Asiatic and Turban garlics are often confused so I am presenting information about both here together to help people identify them.
Asiatics and Turban garlics have as many similarities as differences. Asiatics have 8-12 fat cloves, Turbans
have about 6 really big cloves.
They are the very earliest harvesting of all garlics and if you can grow them you'll have garlic before anyone else is anywhere near ready to harvest. They are short storing garlics as most don't last more than 5 months at room temperature before sprouting. They are always the first garlics to sprout in the fall.
They are also unusual in that they don't mature gradually like all the other garlics; when they are ready, their tops start to fall over, like onions.

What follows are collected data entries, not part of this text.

(** * Task Service and Diagnostic Service over a Redis store

    A shallow embedding of the two Flask applications of the repository,

      - labs/monolithic-container/src/monolithic/app.py   (module [Monolithic])
      - labs/troubleshooting-multi-container/src/python-app/app.py
                                                           (module [PythonApp])

    Handlers are computations in a state-and-exception monad over the Redis
    keyspace.  Python values are an inductive type, dictionaries keep their
    insertion order, and the Redis keyspace is one finite map from key names
    to typed values, as in the server. *)

From Stdlib Require Import ZArith String Ascii List OrderedTypeEx.
From stdpp Require Import base option list gmap sets strings pretty sorting.

Set Warnings "-register-all".
Local Open Scope string_scope.
Local Open Scope Z_scope.

(** ** Python values *)

(** The values that travel through the handlers: [None], booleans, integers,
    strings, lists and dictionaries with string keys (what [json.loads]
    produces, floats left out).  A dictionary is the list of its items in
    insertion order. *)
Inductive value :=
| VNone
| VBool (b : bool)
| VInt (n : Z)
| VStr (s : string)
| VList (l : list value)
| VDict (d : list (string * value)).

Abbreviation dict := (list (string * value)).

(** Python truthiness: [bool(v)]. *)
Definition truthy (v : value) : bool :=
  match v with
  | VNone => false
  | VBool b => b
  | VInt n => negb (Z.eqb n 0)
  | VStr s => negb (String.eqb s "")
  | VList l => match l with [] => false | _ => true end
  | VDict d => match d with [] => false | _ => true end
  end.

(** [d.get(k)], as an option. *)
Fixpoint dict_get (d : dict) (k : string) : option value :=
  match d with
  | [] => None
  | (k', v) :: d' => if String.eqb k' k then Some v else dict_get d' k
  end.

(** [d.get(k, dflt)]. *)
Definition dict_get_default (d : dict) (k : string) (dflt : value) : value :=
  default dflt (dict_get d k).

(** [d[k] = v]: an existing key keeps its position, a new one goes last. *)
Fixpoint dict_set (d : dict) (k : string) (v : value) : dict :=
  match d with
  | [] => [(k, v)]
  | (k', v') :: d' =>
      if String.eqb k' k then (k, v) :: d' else (k', v') :: dict_set d' k v
  end.

(** [str(n)] on an integer: its decimal numeral. *)
Definition str (n : Z) : string := pretty n.

(** ** Exceptions *)

(** The exception classes that can reach a handler: those of redis-py
    ([AuthenticationError] and [BusyLoadingError] derive from
    [ConnectionError]; [TimeoutError] and [ResponseError] do not) and the
    Python built-ins raised by operations on values. *)
Inductive exn_class :=
| ConnectionError
| AuthenticationError
| BusyLoadingError
| TimeoutError
| ResponseError
| AttributeError
| TypeError
| KeyError.

Record exn := Exn { exn_cls : exn_class; exn_str : string }.

(** [isinstance(e, redis.ConnectionError)]. *)
Definition is_ConnectionError (e : exn) : bool :=
  match exn_cls e with
  | ConnectionError | AuthenticationError | BusyLoadingError => true
  | _ => false
  end.

Inductive result (A : Type) :=
| Val (a : A)
| Raise (e : exn).
Arguments Val {A} a.
Arguments Raise {A} e.

Global Instance result_ret : MRet result := λ A a, Val a.
Global Instance result_bind : MBind result := λ A B f m,
  match m with
  | Val a => f a
  | Raise e => Raise e
  end.

(** ** Operations on Python values that may raise *)

(** [v.get(k, dflt)]: only dictionaries have the method. *)
Definition method_get (v : value) (k : string) (dflt : value) : result value :=
  match v with
  | VDict d => Val (dict_get_default d k dflt)
  | _ => Raise (Exn AttributeError "object has no attribute 'get'")
  end.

That's too late. The time to check their bulb size and get ready to start harvesting them is in mid-spring before their leaves fall over and they lose all their bulb wrappers, as they will if they stay in the ground for very long after they are ready to be harvested.
If they lose their bulb wrappers, their storage time will be reduced even more than usual.
The secret to success in growing great Asiatic and Turban is to dig down and watch the bulbs develop and when they get big enough to suit you, go ahead and dig them up, don't wait for them to fall over.
You simply have to harvest them before they fall over.
They do seem to grow exceptionally well in dry climates like the southwestern USA, if properly irrigated.
Asiatics and Turbans should be a part of every garlic lover's garden along with long storing ones so you can have fresh garlic all year around.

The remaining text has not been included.